La Unión Europea se prepara para una posible crisis de suministro energético y de precios debido a la escalada de la guerra entre Estados Unidos e Israel contra Irán. El cierre del estrecho de Ormuz y los ataques a infraestructuras energéticas en el Golfo Pérsico están generando incertidumbre en los mercados. La Comisión Europea analiza activar medidas extraordinarias, como las implementadas durante la invasión rusa de Ucrania, para mitigar el impacto en los consumidores europeos.
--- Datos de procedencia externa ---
Lemma act_collisions_bound (a : slot_action K) : 0 <= act_collisions a <= 1.
Proof. destruct a; simpl; lia. Qed.
Lemma sampled_of_get k o :
  match get_of k o with Some (v, _) => bool_decide (v > 0) | None => false end = sampled_of k o.
Proof.
  destruct o as [e|]; [|done]. simpl. destruct (decide (key_compare k (ekey e) = 0)) as [E|E].
  - apply bool_decide_ext. tauto.
  - symmetry. apply bool_decide_false. tauto.
Qed.

Lemma wp_do_fcall size c m (Q : list (fanswer K) → ptr (fstate K) → Prop) t :
  models size t m → mcoll m < 2 ^ 31 - 1 →
  (∀ t', models size t' (spec_fcall size c m) →
     Q (fcall_result c (mslot m (key_bin (fcall_key c) size))) (PLive t')) →
  wp (do_fcall c) Q (PLive t).
Proof.
  intros M Hc HQ. pose proof M as (W & Hh & Hs & Hcont & Hn & Hm & _).
  assert (colls t < 2 ^ 31 - 1) as Hcl by lia.
  assert (∀ t', act_post (fcall_key c) (fcall_action c (contents t (fbin (fcall_key c) t))) t t' →
    fheld t' = ∅ → models size t' (spec_fcall size c m)) as Hpost by (intros t' Hp ?; by eapply models_post).
  assert (∀ k, contents t (fbin k t) = mslot m (key_bin k size)) as Hslot
    by (intros k; rewrite Hcont; unfold fbin; by rewrite Hs).
  assert (fcall_action c (contents t (fbin (fcall_key c) t)) = Keep → models size t (spec_fcall size c m)) as Hkeep
    by (intros Ek; apply Hpost; [rewrite Ek; by apply act_post_keep|done]).
  destruct c as [k d|k d lv|k lv|k|k|k]; simpl do_fcall; unfold ht_kfs_fixSize_is_sampled; wp_steps; apply wp_unless_null.
  - apply wp_fix_add_value; [done..|]. intros t' ??. wp_steps. by apply HQ; apply Hpost.
  - apply wp_fix_add_value_and_level; [done..|]. intros t' ??. wp_steps. by apply HQ; apply Hpost.
  - apply wp_fix_set_selected_level; [done..|]. intros t' ??. wp_steps. by apply HQ; apply Hpost.
  - apply wp_fix_del; [done..|]. intros t' ??. wp_steps. by apply HQ; apply Hpost.
  - apply wp_fix_get; [done..|]. wp_steps. rewrite Hslot. by apply (HQ t), Hkeep.
  - apply wp_fix_get; [done..|]. wp_steps. rewrite Hslot, sampled_of_get. by apply (HQ t), Hkeep.
Qed.

Lemma wp_do_fop size o m (Q : list (fanswer K) → ptr (fstate K) → Prop) t :
  models size t m → mcoll m < 2 ^ 31 - 1 →
  (∀ t', models size t' (spec_fop size o m).2 → Q (spec_fop size o m).1 (PLive t')) →
  wp (do_fop o) Q (PLive t).
Proof.
  intros M Hb HQ. destruct o as [c| |]; [by eapply wp_do_fcall|..]; pose proof M as (W & Hh & Hs & Hc & Hn & Hm & Hi);
    simpl do_fop; wp_steps; apply wp_unless_null.
  - apply wp_fix_next; [done..|]. intros r t' Hp. unfold fnext_post in Hp. wp_steps. rewrite (models_pending _ _ _ M) in Hp.
    simpl in HQ. destruct (mpending size m) as [|e es].
    + destruct Hp as [-> ->]. apply HQ. split_and!; try done. apply fwf_with_fcursor; [done|]. pose proof (fwf_size _ W). lia.
    + destruct Hp as (-> & _ & W' & ->). apply HQ. unfold fbin in *. rewrite Hs in *. by split_and!.
  - apply wp_fix_refresh; [done..|]. intros t' W' Hh' Hs' Hc' Hn' Hm' Hi'. wp_steps. apply HQ.
    split_and!; simpl; congruence.
Qed.

Lemma spec_fop_collisions size o m : 0 <= mcoll m → 0 <= mcoll (spec_fop size o m).2 <= mcoll m + 1.
Proof.
  intros Hm. destruct o as [c| |]; simpl; [|case_match; simpl; lia|lia].
  pose proof (act_collisions_bound (fcall_action c (mslot m (key_bin (fcall_key c) size)))). lia.
Qed.
Lemma wp_do_fops size os m (Q : list (fanswer K) → ptr (fstate K) → Prop) t :
  models size t m → 0 <= mcoll m → mcoll m + Z.of_nat (length os) < 2 ^ 31 →
  (∀ t', models size t' (spec_fops size os m).2 → Q (spec_fops size os m).1 (PLive t')) →
  wp (do_fops os) Q (PLive t).
Proof.
  revert m Q t. induction os as [|o os IH]; intros m Q t M Hm Hc HQ; simpl in *.
  { wp_steps. by apply HQ. }
  wp_steps. eapply wp_do_fop; [exact M|lia|]. intros t' M'. wp_steps.
  pose proof (spec_fop_collisions size o m Hm). destruct (spec_fop size o m) as [r m']. cbn [fst snd] in *.
  eapply IH; [exact M'|lia|lia|]. intros t'' M''. wp_steps.
  destruct (spec_fops size os m') as [rs m'']. by apply HQ.
Qed.

Lemma create_models size sched :
  0 < size →
  ∃ t, ht_kfs_fixSize_create size (true :: true :: sched) = Ok (PLive t) ∧
    models size t (new_fmodel sched).
Proof.
  intros Hn. eexists. split; [reflexivity|].
  assert (∀ b, contents (FState (K := K) (Arena ∅ 1 sched ∅) (FTable size 0
     (foldl (λ s i, <[i := None]> s) ∅ (seqZ 0 size)) (-1))) b = None) as Hc.
  { intros b. unfold contents. simpl. rewrite lookup_null_bins. by case_decide. }
  split_and!; try done. constructor; simpl; try done.
  - intros b. rewrite lookup_null_bins. split; [intros; rewrite decide_True by done; by eexists|].
    case_decide; [done|by intros []].
  - intros b a. rewrite lookup_null_bins. by case_decide.
  - intros b1 b2 a. rewrite lookup_null_bins. by case_decide.
  - intros a [? Ha]. by rewrite lookup_empty in Ha.
  - intros a [? Ha]. by rewrite lookup_empty in Ha.
  - unfold fcursor. simpl. lia.
  - intros b e. by rewrite Hc.
Qed.
(* ===== verification/Settings.v ===== *)
(** * The experiment's settings (public_lib/cm_experiment_setting.c, sample_model.c)

    The record read from the settings file, the values derived from it, the
    check of the values and the sampling rates.  SettingsFile.v reads the
    file. *)
From S2P Require Import Prelude CMonad CFloat.

(** The macros of cm_experiment_setting.h and sample_setting.h *)
Definition NUM_SWITCHES : Z := 12.
Definition OVER_SAMPLING_RATIO : Z := 8.
Definition SENDER_LOSS_VOLUME_OVER_SAMPLING_RATE : Z := 8.

(** The enumerations; an object of such a type, an unsigned int, can also hold
    a number that is no enumerator, which the file assigns *)
Inductive switch_mem_type_e := UNIFORM | DIVERSE | OTHER_SWITCH_MEM_TYPE (n : Z).
Inductive sender_mem_type_e := INFINITE | FIXED | OTHER_SENDER_MEM_TYPE (n : Z).
Inductive host_switch_sample_e := HOST_SAMPLE | SWITCH_SAMPLE | OTHER_HOST_SWITCH_SAMPLE (n : Z).
Inductive inject_tag_pkt_e :=
  INJECT_PKT_AS_CONDITION | TAG_PKT_AS_CONDITION | OTHER_INJECT_TAG_PKT (n : Z).
#[export] Instance sender_mem_type_eq_dec : EqDecision sender_mem_type_e.
Proof. solve_decision. Defined.
#[export] Instance host_switch_sample_eq_dec : EqDecision host_switch_sample_e.
Proof. solve_decision. Defined.
#[export] Instance inject_tag_pkt_eq_dec : EqDecision inject_tag_pkt_e.
Proof. solve_decision. Defined.

(** [sample_hold_setting_t]; the array of volumes is the list of its
    [NUM_SWITCHES] elements *)
Record sample_hold_setting_t := SampleHoldSetting {
  target_flow_volume_in_sampling : Z;
  switches_interval_volume : list Z;
  max_switch_interval_volume : Z;
  uniform_mem_ratio_to_diverse_mem : c_float;
  default_byte_sampling_rate : c_float
}.

(** [target_flow_setting_t] *)
Record target_flow_setting_t := TargetFlowSetting {
  volume_threshold : Z;
  loss_rate_threshold : c_float;
  loss_volume_threshold : Z;
  selected_loss_volume_threshold : Z
}.

(** [sender_setting_t] *)
Record sender_setting_t := SenderSetting {
  loss_map_mem_type : sender_mem_type_e;
  fix_loss_map_bucket_size : c_float;
  default_loss_byte_sampling_rate : c_float
}.

(** [cm_experiment_setting_t] *)
Record cm_experiment_setting_t := ExperimentSetting {
  interval_msec_len : Z;
  condition_msec_freq : Z;
  replacement : bool;
  switch_mem_type : switch_mem_type_e;
  switch_memory_times : c_float;
  switch_drop_rate : c_float;
  host_or_switch_sample : host_switch_sample_e;
  inject_or_tag_packet : inject_tag_pkt_e;
  sample_hold_setting : sample_hold_setting_t;
  target_flow_setting : target_flow_setting_t;
  sender_setting : sender_setting_t
}.

(** ** [init_other_experiment_setting] *)

(** [1.0 / threshold * ratio] assigned to a [float] *)
Definition over_sampling_rate (threshold ratio : Z) : c_float :=
  float_of_double (double_mul (double_div (double_of_int 1) (double_of_int threshold))
                     (double_of_int ratio)).

(** One round of the loop over the switches: the total and the maximum so far *)
Definition add_switch_volume (acc : Z * Z) (v : Z) : Z * Z :=
  (u64 (acc.1 + v), if decide (v > acc.2) then v else acc.2).

(** [1.0 * all_switches_volume / NUM_SWITCHES / max] assigned to a [float] *)
Definition mem_ratio (all_switches_volume max_volume : Z) : c_float :=
  float_of_double
    (double_div
       (double_div (double_mul (double_of_int 1) (double_of_int all_switches_volume))
          (double_of_int NUM_SWITCHES))
       (double_of_int max_volume)).

Definition init_sample_hold (sh : sample_hold_setting_t) : sample_hold_setting_t :=
  let rate := over_sampling_rate (target_flow_volume_in_sampling sh) OVER_SAMPLING_RATIO in
  let '(all_switches_volume, max_volume) :=
    foldl add_switch_volume (0, 0) (switches_interval_volume sh) in
  let ratio := if decide (max_volume > 0) then mem_ratio all_switches_volume max_volume
               else uniform_mem_ratio_to_diverse_mem sh in
  SampleHoldSetting (target_flow_volume_in_sampling sh) (switches_interval_volume sh)
    max_volume ratio rate.

Definition init_sender (tf : target_flow_setting_t) (se : sender_setting_t) : sender_setting_t :=
  if decide (loss_volume_threshold tf ≠ 0) then
    SenderSetting (loss_map_mem_type se) (fix_loss_map_bucket_size se)
      (over_sampling_rate (loss_volume_threshold tf) SENDER_LOSS_VOLUME_OVER_SAMPLING_RATE)
  else se.

Definition init_other_experiment_setting (s : cm_experiment_setting_t) : cm_experiment_setting_t :=
  ExperimentSetting (interval_msec_len s) (condition_msec_freq s) (replacement s)
    (switch_mem_type s) (switch_memory_times s) (switch_drop_rate s)
    (host_or_switch_sample s) (inject_or_tag_packet s)
    (init_sample_hold (sample_hold_setting s)) (target_flow_setting s)
    (init_sender (target_flow_setting s) (sender_setting s)).

(** [check_value_correct]: the returned 0 or -1 *)
Definition check_value_correct (s : cm_experiment_setting_t) : Z :=
  if decide (interval_msec_len s = 0) then -1
  else if decide (condition_msec_freq s = 0) then -1
  else if float_is_zero (switch_memory_times s) then -1
  else if bool_decide (volume_threshold (target_flow_setting s) = 0)
          && float_is_zero (loss_rate_threshold (target_flow_setting s))
          && bool_decide (loss_volume_threshold (target_flow_setting s) = 0) then -1
  else if existsb (Z.eqb 0) (switches_interval_volume (sample_hold_setting s)) then -1
  else 0.

(** ** sample_model.c *)

(** [float rate * int length] assigned to a [double], at most 1 *)
Definition capped_rate (rate : c_float) (total_pkt_len : Z) : c_double :=
  let rate := double_of_float (float_mul rate (float_of_int total_pkt_len)) in
  if float_ltb (double_of_int 1) rate then double_of_int 1 else rate.

Definition pkt_sample_rate_trad (s : cm_experiment_setting_t) (total_pkt_len : Z) : c_double :=
  capped_rate (default_byte_sampling_rate (sample_hold_setting s)) total_pkt_len.
Definition pkt_sample_rate_trad_sender (s : cm_experiment_setting_t) (total_pkt_len : Z) : c_double :=
  capped_rate (default_loss_byte_sampling_rate (sender_setting s)) total_pkt_len.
La UE busca alternativas para reducir su dependencia energética
La UE busca resucitar herramientas legales creadas tras la invasión rusa de Ucrania para hacer frente a la crisis energética actual. La Comisión Europea apunta a restricciones en el suministro energético y pide fomentar el teletrabajo para ahorrar energía. La situación es de gran incertidumbre, con nuevas grietas en la seguridad energética de Europa, que sigue dependiendo de las energías fósiles.
Medidas a corto y largo plazo
Bruselas prepara una batería de medidas, como iniciativas de control de la temperatura de climatización, fomentar el teletrabajo o incluso imponer un racionamiento de combustible y la restricción de vuelos. A medio y largo plazo, se plantea un tope a los precios, como hizo con el gas en 2022, o reactivar las compras conjuntas. La Comisión Europea asegura que no hay riesgo para el suministro, pero los mercados están sufriendo el impacto del aumento del precio del barril de brent.